Ia menjadi salah satu raja yang berhasil memberikan warna baru dalam Kesultanan Siak. Ia meneruskan modernisasi dalam bidang pendidikan, membangun percetakan, meningkatkan kesejahteraan rakyat, dan memperkaya kerajaan dengan melakukan ekspor hasil bumi.

Ia juga membangun Balai Kerapatan Tinggi (Balai Rung Sari) dan Istana Asserayah Hasyimiah, yang diisi dengan perlengkapan mewah dan banyak yang berasal dari Eropa. Di antaranya, tempat cerutu yang terbuat dari perak, tempat gula yang dipesan khusus dari Prancis, serta alat musik gramafon dan komet buatan Jerman.

Dalam kehidupan sosial budaya masyarakatnya, pemerintah kerajaan pun ikut mengembangkan potensi rakyatnya. Pada masa pemerintahan Sultan Said Ali (1784-1810), dikembangkan kain tenun khas Siak yang kemudian dikenalkan ke dunia luar. Kain tenun ini kemudian menjadi ciri khas busana Siak yang diwujudkan dalam busana Muslim, baik untuk laki-laki maupun perempuan.

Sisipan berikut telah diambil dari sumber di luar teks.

(** * Proofly MCP server: the analysis-session protocol of [server.js]

    A shallow embedding of the tool handlers of [src/server.js]
    ([handleAnalyzeImage], [handleAnalyzeImageUrl], [handleCheckSessionStatus],
    [handleGetFaceDetails]) and of their dispatcher, of [getVerdict] and of
    the text renderer [formatResultsToHumanReadable], with the properties
    the specification states about them.

    Conventions of the embedding:
    - JSON data exchanged with the remote service and with the tool caller
      is a [JsVal]; a JavaScript number is a [JsNumber], an IEEE double held
      as its exact rational value (or NaN, +Infinity, -Infinity);
    - the handlers run in the monad [M]: they thread the log of the network
      calls and sleeps they perform, and they return, throw a [JsError], or
      stop at a JavaScript coercion the embedding does not cover ([Stuck]);
    - text built with template literals is a list of [Chunk]s; what is
      produced by a builtin ([JSON.stringify], [toFixed], an interpolated
      value) stays a symbolic chunk, made by an operation that throws when
      the value cannot be converted to a primitive ([interp], [percent]);
    - what [logInfo] and [logError] write to the console is left out; a
      call of [logInfo] is kept where its template converts a value that no
      earlier line has converted, since that conversion can throw. *)

From Stdlib Require Import Bool Arith ZArith QArith Lia List String Ascii.
From Stdlib Require Import PrimFloat SpecFloat FloatOps.
Import ListNotations.
Open Scope string_scope.
Set Warnings "-register-all".

(** ** JavaScript values *)

(** A double: NaN, an infinity, or a finite value given exactly. *)
Inductive JsNumber : Type :=
| NaN
| Infinity (negative : bool)
| Finite (q : Q).

(** A value of JSON, or [undefined]. An object lists its own properties,
    each key once. *)
Inductive JsVal : Type :=
| JUndefined
| JNull
| JBool (b : bool)
| JNum (n : JsNumber)
| JStr (s : string)
| JArr (items : list JsVal)
| JObj (props : list (string * JsVal)).

Definition Qltb (x y : Q) : bool :=
  (Qnum x * QDen y <? Qnum y * QDen x)%Z.
(* ===================================================================== *)
(** ** Translation: eligibility, cache, provider *)
(* ===================================================================== *)

Definition is_letter (c : N) : bool := is_upper c || is_lower c.

Definition count_if (p : N -> bool) (s : jsstring) : N :=
  N.of_nat (length (List.filter p s)).

(** [looksEnglish(text)]: [letters / nonSpace > 0.45], with [nonSpace]
    replaced by 1 when it is 0.  Both counts are bounded by the length of a
    string (below 2^30); for such integers the binary64 quotient exceeds the
    binary64 constant 0.45 exactly when [100 * letters > 45 * nonSpace]. *)
Definition looksEnglish (text : jsstring) : bool :=
  let letters := count_if is_letter text in
  let nonSpace :=
    match count_if (fun c => negb (is_ws c)) text with
    | 0%N => 1%N
    | n => n
    end in
  (45 * nonSpace <? 100 * letters)%N.

(** A value of [tlCache]: [{ t, v: { titleJa, summaryJa } }]. *)
Record CacheEntry := {
  c_t : Z;
  c_titleJa : option jsstring;
  c_summaryJa : option jsstring
}.

Definition TL_TTL_MS : Z := 6 * 60 * 60 * 1000.

Definition TRANSLATE_LIMIT : nat := 40.

(** What the translation endpoint does with a call: the request fails (or
    answers with an error status, or with a body that cannot be read), or it
    answers with the list of the [text] fields of its translations, each a
    string or missing. *)
Inductive ProviderOutcome :=
| ProviderThrows
| ProviderReturns (out : list (option jsstring)).

Inductive CallResult :=
| ReturnsNull
| Throws
| Returns (out : list (option jsstring)).

Definition is_nil {A} (l : list A) : bool :=
  match l with [] => true | _ :: _ => false end.

(** [deeplTranslateToJA(texts)]: the result, and the calls made to the
    provider (none or one). *)
Definition deeplTranslateToJA (key : bool)
    (provider : list jsstring -> ProviderOutcome) (texts : list jsstring)
  : CallResult * list (list jsstring) :=
  if negb key || is_nil texts then (ReturnsNull, [])
  else
    match provider texts with
    | ProviderThrows => (Throws, [texts])
    | ProviderReturns out => (Returns out, [texts])
    end.

(** Positions in [l], counted from [i], of the elements that satisfy [p]:
    [deduped.filter(...)] keeps references to the item objects, which the
    stage then mutates; a target is the position of its object in
    [deduped]. *)
Fixpoint positions {A} (p : A -> bool) (i : nat) (l : list A) : list nat :=
  match l with
  | [] => []
  | x :: r => if p x then i :: positions p (S i) r else positions p (S i) r
  end.

Definition targets (deduped : list Item) : list nat :=
  positions (fun it => looksEnglish (title it)) 0 deduped.

Definition limitedTargets (deduped : list Item) : list nat :=
  take TRANSLATE_LIMIT (targets deduped).

(** [`${t.title}|||${t.summary || ""}`] *)
Definition cacheKey (t : Item) : jsstring :=
  title t ++ u "|||" ++ or_empty (or_else (summary t) (Some [])).

(** [hit && now - hit.t < TL_TTL_MS]: the entry under [key] when there is
    one and it has not expired. *)
Definition live_entry (tlCache : gmap jsstring CacheEntry) (now : Z)
    (key : jsstring) : option CacheEntry :=
  match tlCache !! key with
  | Some hit => if now - c_t hit <? TL_TTL_MS then Some hit else None
  | None => None
  end.

(** The two texts submitted for an item: its title and its summary cut to
    400 units. *)
Definition texts_of (t : Item) : list jsstring :=
  [title t; slice0 400 (or_empty (or_else (summary t) (Some [])))].

(** State of the first loop: the item objects, [need] and [index]. *)
Record Scan := {
  sc_items : list Item;
  need : list jsstring;
  index : list (nat * jsstring)
}.

(** The loop over [limitedTargets], from its [i]-th element on. *)
Fixpoint scan_cache (tlCache : gmap jsstring CacheEntry) (now : Z) (i : nat)
    (lt : list nat) (st : Scan) : Scan :=
  match lt with
  | [] => st
  | p :: rest =>
      match sc_items st !! p with
      | None => scan_cache tlCache now (S i) rest st
      | Some t =>
          let key := cacheKey t in
          match live_entry tlCache now key with
          | Some hit =>
              scan_cache tlCache now (S i) rest
                {| sc_items :=
                     alter (set_ja (c_titleJa hit, c_summaryJa hit)) p
                           (sc_items st);
                   need := need st;
                   index := index st |}
          | None =>
              scan_cache tlCache now (S i) rest
                {| sc_items := sc_items st;
                   need := need st ++ texts_of t;
                   index := index st ++ [(i, key)] |}
          end
      end
  end.

(** [out[j] || null] *)
Definition out_or_null (out : list (option jsstring)) (j : nat)
  : option jsstring :=
  match out !! j with
  | Some (Some (c :: s)) => Some (c :: s)
  | _ => None
  end.

(** The write-back loop over [index], from its [k]-th element on. *)
Fixpoint write_back (now : Z) (out : list (option jsstring)) (lt : list nat)
    (k : nat) (idx : list (nat * jsstring))
    (items : list Item) (tlCache : gmap jsstring CacheEntry)
  : list Item * gmap jsstring CacheEntry :=
  match idx with
  | [] => (items, tlCache)
  | (i, key) :: rest =>
      let titleJa := out_or_null out (k * 2) in
      let summaryJa := out_or_null out (k * 2 + 1) in
      let items' :=
        match lt !! i with
        | Some p => alter (set_ja (titleJa, summaryJa)) p items
        | None => items
        end in
      write_back now out lt (S k) rest items'
        (<[ key := {| c_t := now; c_titleJa := titleJa;
                      c_summaryJa := summaryJa |} ]> tlCache)
  end.

Record Translated := {
  tr_items : list Item;
  tr_cache : gmap jsstring CacheEntry;
  tr_calls : list (list jsstring)
}.

(** The translation block of the handler with its [try]/[catch]: whatever
    the provider does, the block completes; assignments made before a throw
    stay. *)
Definition translate (key : bool) (provider : list jsstring -> ProviderOutcome)
    (now : Z) (tlCache : gmap jsstring CacheEntry) (deduped : list Item)
  : Translated :=
  let lt := limitedTargets deduped in
  let st := scan_cache tlCache now 0 lt
              {| sc_items := deduped; need := []; index := [] |} in
  if negb (is_nil (need st)) && key then
    match deeplTranslateToJA key provider (need st) with
    | (Returns (o :: out), calls) =>
        let '(items, cache) :=
          write_back now (o :: out) lt 0 (index st) (sc_items st) tlCache in
        {| tr_items := items; tr_cache := cache; tr_calls := calls |}
    | (_, calls) =>
        {| tr_items := sc_items st; tr_cache := tlCache; tr_calls := calls |}
    end
  else {| tr_items := sc_items st; tr_cache := tlCache; tr_calls := [] |}.

(* ===================================================================== *)
(** ** Feed sources: the CSV table *)
(* ===================================================================== *)

Definition FEEDS_FALLBACK : list FeedDescriptor :=
  [ {| f_source := u "Pitchfork (News)";
       f_url := u "https://pitchfork.com/feed/feed-news/rss";
       defaultGenre := u "Pop" |};
    {| f_source := u "Pitchfork (Album Reviews)";
       f_url := u "https://pitchfork.com/feed/feed-album-reviews/rss";
       defaultGenre := u "Pop" |};
    {| f_source := u "Mixmag";
       f_url := u "https://mixmag.net/rss.xml";
       defaultGenre := u "Techno" |};
    {| f_source := u "The Quietus";
       f_url := u "https://thequietus.com/feed";
       defaultGenre := u "Experimental" |};
    {| f_source := u "Stereogum";
       f_url := u "https://www.stereogum.com/feed";
       defaultGenre := u "Rock" |};
    {| f_source := u "Consequence";
       f_url := u "http://consequenceofsound.net/feed";
       defaultGenre := u "Rock" |};
    {| f_source := u "EDM.com";
       f_url := u "https://edm.com/.rss/full/";
       defaultGenre := u "House" |};
    {| f_source := [0x97F3; 0x697D; 0x30CA; 0x30BF; 0x30EA; 0x30FC]%N;
       f_url := u "http://natalie.mu/music/feed/news";
       defaultGenre := u "Japan" |} ].

(** State of the scanning loop of [parseCsv]. *)
Record CsvScan := {
  cs_rows : list (list jsstring);
  cs_row : list jsstring;
  cs_cell : jsstring;
  inQuotes : bool
}.

(** The [while] loop of [parseCsv] over the remaining text. *)
Fixpoint csv_scan (text : jsstring) (st : CsvScan) : CsvScan :=
  match text with
  | [] => st
  | ch :: rest =>
      if inQuotes st then
        if (ch =? 34)%N then
          match rest with
          | 34%N :: rest' =>
              csv_scan rest'
                {| cs_rows := cs_rows st; cs_row := cs_row st;
                   cs_cell := cs_cell st ++ [34%N]; inQuotes := true |}
          | _ =>
              csv_scan rest
                {| cs_rows := cs_rows st; cs_row := cs_row st;
                   cs_cell := cs_cell st; inQuotes := false |}
          end
        else
          csv_scan rest
            {| cs_rows := cs_rows st; cs_row := cs_row st;
               cs_cell := cs_cell st ++ [ch]; inQuotes := true |}
      else if (ch =? 34)%N then
        csv_scan rest
          {| cs_rows := cs_rows st; cs_row := cs_row st;
             cs_cell := cs_cell st; inQuotes := true |}
      else if (ch =? 44)%N then
        csv_scan rest
          {| cs_rows := cs_rows st; cs_row := cs_row st ++ [cs_cell st];
             cs_cell := []; inQuotes := false |}
      else if (ch =? 10)%N then
        csv_scan rest
          {| cs_rows := cs_rows st ++ [cs_row st ++ [cs_cell st]];
             cs_row := []; cs_cell := []; inQuotes := false |}
      else if (ch =? 13)%N then csv_scan rest st
      else
        csv_scan rest
          {| cs_rows := cs_rows st; cs_row := cs_row st;
             cs_cell := cs_cell st ++ [ch]; inQuotes := false |}
  end.

(** [obj[h] = v] on a plain object whose values are strings.  Under the
    name [__proto__] the assignment reaches the accessor inherited from
    [Object.prototype], which ignores a string: no property is created. *)
Definition assign (h v : jsstring) (obj : gmap jsstring jsstring)
  : gmap jsstring jsstring :=
  if bool_decide (h = u "__proto__") then obj else <[ h := v ]> obj.

(** The object built for one data row: [obj[header[c]] = (cols[c] ?? "").trim()]
    for the columns [c], [c+1], ... of the header. *)
Fixpoint row_object (header : list jsstring) (c : nat) (cols : list jsstring)
    (obj : gmap jsstring jsstring) : gmap jsstring jsstring :=
  match header with
  | [] => obj
  | h :: rest =>
      row_object rest (S c) cols
        (assign h (trim (default [] (cols !! c))) obj)
  end.

(** [parseCsv(text)] *)
Definition parseCsv (text : jsstring) : list (gmap jsstring jsstring) :=
  let st := csv_scan text
              {| cs_rows := []; cs_row := []; cs_cell := [];
                 inQuotes := false |} in
  let rows :=
    if negb (is_nil (cs_cell st)) || negb (is_nil (cs_row st))
    then cs_rows st ++ [cs_row st ++ [cs_cell st]]
    else cs_rows st in
  match rows with
  | [] => []
  | row0 :: data =>
      let header := map trim row0 in
      map (fun cols => row_object header 0 cols ∅)
          (List.filter
             (fun cols => existsb (fun c => negb (is_empty (trim c))) cols)
             data)
  end.
(** Rounds after which every stream has been read to its end: each round
    but the last takes at least one byte from some stream. *)
Definition weave_fuel (files : list ifstream) : nat := S (unread files).

Definition sizeof_size_t : nat := 8.

Definition summary_message (w : gset Z) : string :=
  nl ++ "Merge complete: " ++ show_nat (size w) ++ " unique lines written" ++ nl ++
  "Memory usage: ~" ++ show_nat (size w * sizeof_size_t / 1024 / 1024) ++ " MB" ++ nl.

(** [weaveMergeDedup(filePaths, out)]: the bytes in [out] and the text on
    [cerr] when it returns; [None] only if the loop ran out of fuel, which
    [weaveMergeDedup_returns] excludes. The files are read as [fs] has
    them: the file behind [out] is taken to be none of them. *)
Definition weaveMergeDedup (fs : filesystem) (filePaths : list string)
    (out0 cerr0 : string) : option (string * string) :=
  let '(files, cerr) := open_files fs filePaths [] cerr0 in
  match files with
  | [] => Some (out0, cerr ++ "Error: No files could be opened for weave-merge" ++ nl)
  | _ :: _ =>
      let cerr := cerr ++ "Weave-merging " ++ show_nat (length files) ++ " files..." ++ nl in
      match weave_loop (weave_fuel files) (WeaveState files ∅ out0 0 cerr) with
      | Some w => Some (ws_out w, ws_cerr w ++ summary_message (ws_written w))
      | None => None
      end
  end.

(** ** main (source lines 153-223) *)

Definition usage_message (argv0 : string) : string :=
  "Usage: " ++ argv0 ++ " [-o <output>] <file1> <file2> ... <fileN>" ++ nl ++
  "  -o, --output <file>  Output file (default: merged.txt)" ++ nl ++
  "  Supports wildcards: *.txt, file?.txt, etc." ++ nl.

(** The argument loop (lines 169-182) over [argv[i..]]; [None] is the
    [return 1] of line 177. *)
Fixpoint parse_args (args : list string) (outputFile : string)
    (filePatterns : list string) : option (string * list string) :=
  match args with
  | [] => Some (outputFile, filePatterns)
  | arg :: rest =>
      if String.eqb arg "-o" || String.eqb arg "--output" then
        match rest with
        | value :: rest' => parse_args rest' value filePatterns
        | [] => None
        end
      else parse_args rest outputFile (filePatterns ++ [arg])%list
  end.

Inductive exit_status :=
| Exited (code : Z)            (* [return code] from [main] *)
| Terminated (what : string)   (* an exception left [main] *)
| Diverged.                    (* excluded by [main_terminates] *)

(** What a run leaves behind: how it ended, the text on [cerr] and, when
    the output file was opened, its path and bytes. *)
Record run_result := RunResult {
  run_exit : exit_status;
  run_cerr : string;
  run_output : option (string * string)
}.

Definition many_files_warning (n : nat) : string :=
  "Warning: Opening " ++ show_nat n ++ " files simultaneously." ++ nl ++
  "         If you encounter errors, your OS may have file descriptor limits." ++ nl.

(** [main(argc, argv)]. The output file is opened (line 209) before the
    inputs are read (line 218); the inputs are read as [fs] has them
    before the run, so for a run that reads its own output file the bytes
    given here are not those of the program. *)
Definition main (fs : filesystem) (argv : list string) : run_result :=
  if (length argv <? 2)%nat then
    RunResult (Exited 1) (usage_message (hd "" argv)) None
  else
    match parse_args (tl argv) "merged.txt" [] with
    | None => RunResult (Exited 1) ("Error: -o/--output requires a filename" ++ nl) None
    | Some (outputFile, filePatterns) =>
        match filePatterns with
        | [] => RunResult (Exited 1) ("Error: No input files specified" ++ nl) None
        | _ :: _ =>
            let cerr := "Expanding file patterns..." ++ nl in
            match expandFilePaths fs filePatterns cerr with
            | (Thrown what, cerr) => RunResult (Terminated what) cerr None
            | (Returned filePaths, cerr) =>
                match filePaths with
                | [] => RunResult (Exited 1) (cerr ++ "Error: No valid input files found" ++ nl) None
                | _ :: _ =>
                    let cerr := cerr ++ "Processing " ++ show_nat (length filePaths) ++ " files..." ++ nl in
                    let cerr :=
                      if (100 <? length filePaths)%nat
                      then cerr ++ many_files_warning (length filePaths)
                      else cerr in
                    let cerr := cerr ++ "Output file: " ++ outputFile ++ nl in
                    if negb (fs_open_write fs outputFile) then
                      RunResult (Exited 1)
                        (cerr ++ "Error: Could not open output file: " ++ outputFile ++ nl) None
                    else
                      match weaveMergeDedup fs filePaths "" cerr with
                      | Some (out, cerr) =>
                          RunResult (Exited 0)
                            (cerr ++ "Output written to: " ++ outputFile ++ nl)
                            (Some (outputFile, out))
                      | None => RunResult Diverged cerr None
                      end
                end
            end
        end
    end.

End WeaveMerge.

(** ** The vocabulary of the specification *)

(** The lines of a file as a reader sees them: the text between newlines,
    and the text after the last newline when there is any. *)
Fixpoint lines_of (s : string) : list string :=
  match s with
  | EmptyString => []
  | String c s' =>
      if Ascii.eqb c "010" then EmptyString :: lines_of s'
      else
        match lines_of s' with
        | [] => [String c EmptyString]
        | l :: ls => String c l :: ls
        end
  end.

(** Every line followed by a newline. *)
Fixpoint unlines (ls : list string) : string :=
  match ls with
  | [] => EmptyString
  | l :: ls' => l ++ nl ++ unlines ls'
  end.

(** The first line of every input that still has one, in input order, and
    what remains of the inputs. *)
Fixpoint heads (lss : list (list string)) : list string :=
  match lss with
  | [] => []
  | [] :: lss' => heads lss'
  | (l :: _) :: lss' => l :: heads lss'
  end.

Definition tails (lss : list (list string)) : list (list string) := map (@tl string) lss.

(** Round-robin interleaving: round after round, one line of each input. *)
Fixpoint weave_rounds (n : nat) (lss : list (list string)) : list string :=
  match n with
  | O => []
  | S n' => (heads lss ++ weave_rounds n' (tails lss))%list
  end.

Definition weave (lss : list (list string)) : list string :=
  weave_rounds (max_list (length <$> lss)) lss.

(** Keep a line when its hash is not in [seen] yet. *)
Fixpoint dedup_hash (hasher : string -> Z) (seen : gset Z) (ls : list string)
  : list string :=
  match ls with
  | [] => []
  | l :: ls' =>
      if bool_decide (hasher l ∈ seen) then dedup_hash hasher seen ls'
      else l :: dedup_hash hasher ({[hasher l]} ∪ seen) ls'
  end.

Kesenian Islam pun mendapatkan perhatian dari pihak kerajaan, terutama dalam masa kepemimpinan raja terakhir Siak, yaitu Sultan Said Kasim II. Di setiap gelaran istimewa kerajaan, ia selalu menghadirkan pentas kesenian khas Siak.

Istana pun membentuk korps musik kesenian tonil. Selain itu, dikembangkan pula tarian zapin yang bernuansa Timur Tengah, juga tari lainnya, seperti olang-olang, lukah, dan joget. Teater rakyat dan makyong pun dikembangkan oleh sanggar-sanggar di masyarakat.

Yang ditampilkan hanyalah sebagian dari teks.